ELECTROLYTE AND SEPARATOR
The transport of charge carriers between anode and cathode occur via electrolyte and separator. Additionally, the separator electronically isolates the electrodes, anode and cathode, preventing short circuits.

Electrolytes comprise of either organic, inorganic or polymeric materials with high ionic conductivity. In lithium ion batteries usually organic solvents are used, containing dissolved lithium salts and additives.

Highly porous polymer films are used as separators. Those may be supported by a surface functionalization suitable for electrodes and electrolyte.

Our development goals are high ionic conductivity plus chemical and electrochemical stability over a wide temperature and potential range.

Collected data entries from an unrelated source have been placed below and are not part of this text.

(** A container with a metrics mapping in its configuration *)
Definition sample_container (llm : string → LLMOutcome) : AppContainer :=
  mkAppContainer llm None (Some sample_schema) sample_reader.

Definition sample_format_prompt (template : string)
    (metadata : gmap string string) (content : string)
    (metrics_config : gmap string MetricConfig) : Result PyExc string :=
  Ok (template ++ content).

Definition sample_isoformat (t : datetime) : string :=
  (if decide (wall_clock t = 1700000000%Z) then "2023-11-14T22:13:20"
   else "2023-11-14T22:13:21") ++
  match tzinfo t with Some _ => "Z" | None => "" end.

Definition sample_clock (reading : nat) : Z :=
  match reading with
  | O => 1700000000%Z
  | S _ => 1700000001%Z
  end.

Definition sample_uuids (draw : nat) : UUID :=
  match draw with
  | O => sample_id
  | S _ => other_id
  end.

Definition sample_world : World :=
  mkWorld ∅ sample_clock 0 sample_uuids 0 (λ _, "/tmp/tmp0.xlsx") 0 ∅ ∅ [].

Definition sample_report : ProcessedData :=
  mkProcessedData sample_id
    {["cash" := mkMetricValues (Some "100") (Some "")]} (utc 1700000000) None.

Definition later_report : ProcessedData :=
  mkProcessedData sample_id
    {["debt" := mkMetricValues None (Some "7")]} (utc 1700000005) None.

(** A [ProcessedData] with an error and metrics at once *)
Definition failed_with_metrics : ProcessedData :=
  mkProcessedData sample_id
    {["debt" := mkMetricValues (Some "7") None]} (utc 1700000009)
    (Some "LLM failure").

(** Another answer: other metrics, another proposed id *)
Definition other_extraction : ExtractionResult :=
  mkExtractionResult (Some "0190f3c2-0000-7000-8000-000000000000")
    [mkExtractedMetric "debt" None (Some "7")].
(** C2. For every u64 [s] and [t], [ELF64_R_INFO(s, t)] computed in
    64-bit modular arithmetic is [(s << 32) | (t & 0xffffffff)]; it is a
    u64 for every input, and a symbol index that does not fit in 32 bits
    contributes only its low 32 bits. *)
Theorem pack_is_shift_or_mask (s t : Z) (Hs : u64 s) (Ht : u64 t) :
  ELF64_R_INFO s t = Z.lor (UInt.shl 64 s 32) (Z.land t 0xffffffff) /\
  u64 (ELF64_R_INFO s t) /\
  ELF64_R_INFO s t = ELF64_R_INFO (Z.land s 0xffffffff) t.
Proof.
  split; [| split].
  - rewrite <- Z.lxor_lor by apply halves_disjoint.
    rewrite <- Z.add_nocarry_lxor by apply halves_disjoint.
    rewrite ELF64_R_INFO_arith, shl64_32, land_mask32. reflexivity.
  - apply ELF64_R_INFO_u64.
  - rewrite !ELF64_R_INFO_arith, land_mask32.
    rewrite Z.mod_mod by lia. reflexivity.
Qed.

Lemma pack_is_shift_or_mask_witness :
  u64 0x100000005 /\ u64 0xffffffff00000002 /\
  ELF64_R_INFO 0x100000005 0xffffffff00000002
    = Z.lor (UInt.shl 64 0x100000005 32) (Z.land 0xffffffff00000002 0xffffffff) /\
  u64 (ELF64_R_INFO 0x100000005 0xffffffff00000002) /\
  ELF64_R_INFO 0x100000005 0xffffffff00000002
    = ELF64_R_INFO (Z.land 0x100000005 0xffffffff) 0xffffffff00000002.
Proof.
  assert (Hs : u64 0x100000005) by (split; [discriminate | reflexivity]).
  assert (Ht : u64 0xffffffff00000002) by (split; [discriminate | reflexivity]).
  split; [exact Hs | split; [exact Ht |]].
  exact (pack_is_shift_or_mask 0x100000005 0xffffffff00000002 Hs Ht).
Defined.

(** C3. For every u64 [sym] and [type], extraction after packing returns
    the masked inputs: [ELF64_R_SYM(ELF64_R_INFO(sym, type))] is
    [sym & 0xffffffff] and [ELF64_R_TYPE(ELF64_R_INFO(sym, type))] is
    [type & 0xffffffff]. *)
Theorem extract_pack_masked (sym type : Z) (Hs : u64 sym) (Ht : u64 type) :
  ELF64_R_SYM (ELF64_R_INFO sym type) = Z.land sym 0xffffffff /\
  ELF64_R_TYPE (ELF64_R_INFO sym type) = Z.land type 0xffffffff.
Proof.
  unfold ELF64_R_SYM, ELF64_R_TYPE.
  rewrite shr_32, !land_mask32, ELF64_R_INFO_arith.
  pose proof (Z.mod_pos_bound sym 4294967296 ltac:(lia)) as Bs.
  pose proof (Z.mod_pos_bound type 4294967296 ltac:(lia)) as Bt.
  split.
  - rewrite Z.div_add_l by lia.
    rewrite (Z.div_small (type mod 4294967296)) by exact Bt. lia.
  - rewrite Z.add_comm, Z.mod_add by lia.
    apply Z.mod_small. exact Bt.
Qed.

Lemma extract_pack_masked_witness :
  u64 0xabcdef0123456789 /\ u64 0x1122334455667788 /\
  ELF64_R_SYM (ELF64_R_INFO 0xabcdef0123456789 0x1122334455667788)
    = Z.land 0xabcdef0123456789 0xffffffff /\
  ELF64_R_TYPE (ELF64_R_INFO 0xabcdef0123456789 0x1122334455667788)
    = Z.land 0x1122334455667788 0xffffffff.
Proof.
  assert (Hs : u64 0xabcdef0123456789) by (split; [discriminate | reflexivity]).
  assert (Ht : u64 0x1122334455667788) by (split; [discriminate | reflexivity]).
  split; [exact Hs | split; [exact Ht |]].
  exact (extract_pack_masked 0xabcdef0123456789 0x1122334455667788 Hs Ht).
Defined.

(** C7. Packing symbol index 5 with relocation type [R_X86_64_PC32],
    whose value is 2, yields 21474836482; extracting from 21474836482
    returns symbol index 5 and relocation type 2. *)
Theorem pack_5_PC32 :
  R_X86_64_PC32 = 2 /\
  ELF64_R_INFO 5 R_X86_64_PC32 = 21474836482 /\
  ELF64_R_SYM 21474836482 = 5 /\
  ELF64_R_TYPE 21474836482 = 2.
Proof. repeat split. Qed.

(** C9. For every u64 [info], both extraction results fit in 32 bits:
    [ELF64_R_SYM(info) < 2^32] and [ELF64_R_TYPE(info) < 2^32]. *)
Theorem extract_fits_32 (info : Z) (Hinfo : u64 info) :
  0 <= ELF64_R_SYM info < 2 ^ 32 /\ 0 <= ELF64_R_TYPE info < 2 ^ 32.
Proof.
  unfold u64, UInt.in_range in Hinfo. rewrite modulus_64 in Hinfo.
  unfold ELF64_R_SYM, ELF64_R_TYPE.
  rewrite shr_32, land_mask32.
  change (2 ^ 32) with 4294967296.
  split.
  - split.
    + apply Z.div_pos; lia.
    + apply Z.div_lt_upper_bound; lia.
  - apply Z.mod_pos_bound. lia.
Qed.

Lemma extract_fits_32_witness :
  u64 0xffffffffffffffff /\
  0 <= ELF64_R_SYM 0xffffffffffffffff < 2 ^ 32 /\
  0 <= ELF64_R_TYPE 0xffffffffffffffff < 2 ^ 32.
Proof.
  assert (H : u64 0xffffffffffffffff) by (split; [discriminate | reflexivity]).
  split; [exact H | exact (extract_fits_32 0xffffffffffffffff H)].
Defined.

End RelocationInfo.

(** ** Constant table and identification bytes *)

Section Constants.

Import Elf.

(** C5. Every named constant has the value of the constant table: file
    types 0..4, machine types 0, 3, 62, 183, class 1 and 2, data encoding
    1 and 2, versions 0 and 1, section types 0..11, section flags 0x1,
    0x2, 0x4 and 0xf0000000, symbol bindings 0..2, symbol types 0..6 and
    relocation types 0..14. *)
Theorem constant_table :
  (ET_NONE = 0 /\ ET_REL = 1 /\ ET_EXEC = 2 /\ ET_DYN = 3 /\ ET_CORE = 4) /\
  (EM_NONE = 0 /\ EM_386 = 3 /\ EM_X86_64 = 62 /\ EM_AARCH64 = 183) /\
  (ELFCLASS32 = 1 /\ ELFCLASS64 = 2) /\
  (ELFDATA2LSB = 1 /\ ELFDATA2MSB = 2) /\
  (EV_NONE = 0 /\ EV_CURRENT = 1) /\
  (SHT_NULL = 0 /\ SHT_PROGBITS = 1 /\ SHT_SYMTAB = 2 /\ SHT_STRTAB = 3 /\
   SHT_RELA = 4 /\ SHT_HASH = 5 /\ SHT_DYNAMIC = 6 /\ SHT_NOTE = 7 /\
   SHT_NOBITS = 8 /\ SHT_REL = 9 /\ SHT_SHLIB = 10 /\ SHT_DYNSYM = 11) /\
  (SHF_WRITE = 0x1 /\ SHF_ALLOC = 0x2 /\ SHF_EXECINSTR = 0x4 /\
   SHF_MASKPROC = 0xf0000000) /\
  (STB_LOCAL = 0 /\ STB_GLOBAL = 1 /\ STB_WEAK = 2) /\
  (STT_NOTYPE = 0 /\ STT_OBJECT = 1 /\ STT_FUNC = 2 /\ STT_SECTION = 3 /\
   STT_FILE = 4 /\ STT_COMMON = 5 /\ STT_TLS = 6) /\
  (R_X86_64_NONE = 0 /\ R_X86_64_64 = 1 /\ R_X86_64_PC32 = 2 /\
   R_X86_64_GOT32 = 3 /\ R_X86_64_PLT32 = 4 /\ R_X86_64_COPY = 5 /\
   R_X86_64_GLOB_DAT = 6 /\ R_X86_64_JUMP_SLOT = 7 /\
   R_X86_64_RELATIVE = 8 /\ R_X86_64_32 = 9 /\ R_X86_64_32S = 10 /\
   R_X86_64_16 = 11 /\ R_X86_64_PC16 = 12 /\ R_X86_64_8 = 13 /\
   R_X86_64_PC8 = 14).
Proof. repeat split. Qed.

(** The magic bytes, as numbers. *)
Lemma magic_values :
  [ELFMAG0; ELFMAG1; ELFMAG2; ELFMAG3] = [0x7f; 0x45; 0x4c; 0x46].
Proof. reflexivity. Qed.

(** The check inspects bytes 0 to 3 and nothing else. *)
Lemma ident_check_firstn (buf : list Z) :
  ident_check buf = ident_check (firstn 4 buf).
Proof.
  destruct buf as [| b0 [| b1 [| b2 [| b3 rest]]]]; reflexivity.
Qed.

Micro porous structure of the batteries separator
DESIGN OF COMPONENTS AND BATTERY CELLS
Key factors that determine the safety, performance and costs of battery cells include the selection of the active materials and also the structure of the components and the cell design.

Targeted optimisation of the balance between anode and cathode allows an ideal combination of high energy density and long cycle life to be achieved. Other factors affecting the energy density include the sizing of the individual electrode sheets, the format of the electrode separator composite (stacked, z-folded or wound) and the materials and design of the inactive cell components, for example the housing and the current collectors.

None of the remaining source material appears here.